ACTION ITEM
The entries are to be repeated verbatim, with nothing left out.

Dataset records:
(** * Cash Cleaner packing optimiser: a shallow embedding and its properties

    The development follows [cash_cleaner_optimizer.py].  Python integers are
    [Z]; [//] and [%] are [Z.div] and [Z.modulo] (both floor, as in Python)
    guarded against a zero divisor; dictionaries are [gmap]s; exceptions are
    the [Raise] outcome of the [result] type.  The two depth-first searches
    mutate one scratch list [cur] and append to one output list [out]: both
    are threaded explicitly through the recursion and through the [for]
    loops, and [cur.copy()] is the value of [cur] at the time of the append.

    The callers of the solver follow it: the pretty printers, the reader of
    the [--stock] argument and [main] of the same file, and the handler
    [optimize] of [app.py].  What they read from outside (the parsed
    command line, the body of the request) is an argument; what they write
    (standard output, the answer) is part of the result. *)

From Stdlib Require Import ZArith List Lia Bool Ascii String QArith.
From stdpp Require Import base gmap strings list fin_maps sorting pretty.

Local Open Scope Z_scope.

(** ** Exceptions and the error monad *)

Inductive exn : Type :=
  | KeyError
  | IndexError
  | ValueError
  | ZeroDivisionError
  | DanglingReference
  | RecursionError.

Inductive result (A : Type) : Type :=
  | Ok (a : A)
  | Raise (e : exn).
Arguments Ok {A} a.
Arguments Raise {A} e.

#[global] Instance result_ret : MRet result := λ A a, Ok a.
#[global] Instance result_bind : MBind result := λ A B f m,
  match m with
  | Ok a => f a
  | Raise e => Raise e
  end.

RESPONSE FOR THIS EXERCISE
(** * Cash Cleaner packing optimiser: a shallow embedding and its properties

    The development follows [cash_cleaner_optimizer.py].  Python integers are
    [Z]; [//] and [%] are [Z.div] and [Z.modulo] (both floor, as in Python)
    guarded against a zero divisor; dictionaries are [gmap]s; exceptions are
    the [Raise] outcome of the [result] type.  The two depth-first searches
    mutate one scratch list [cur] and append to one output list [out]: both
    are threaded explicitly through the recursion and through the [for]
    loops, and [cur.copy()] is the value of [cur] at the time of the append.

    The callers of the solver follow it: the pretty printers, the reader of
    the [--stock] argument and [main] of the same file, and the handler
    [optimize] of [app.py].  What they read from outside (the parsed
    command line, the body of the request) is an argument; what they write
    (standard output, the answer) is part of the result. *)

From Stdlib Require Import ZArith List Lia Bool Ascii String QArith.
From stdpp Require Import base gmap strings list fin_maps sorting pretty.

Local Open Scope Z_scope.

(** ** Exceptions and the error monad *)

Inductive exn : Type :=
  | KeyError
  | IndexError
  | ValueError
  | ZeroDivisionError
  | DanglingReference
  | RecursionError.

Inductive result (A : Type) : Type :=
  | Ok (a : A)
  | Raise (e : exn).
Arguments Ok {A} a.
Arguments Raise {A} e.

#[global] Instance result_ret : MRet result := λ A a, Ok a.
#[global] Instance result_bind : MBind result := λ A B f m,
  match m with
  | Ok a => f a
  | Raise e => Raise e
  end.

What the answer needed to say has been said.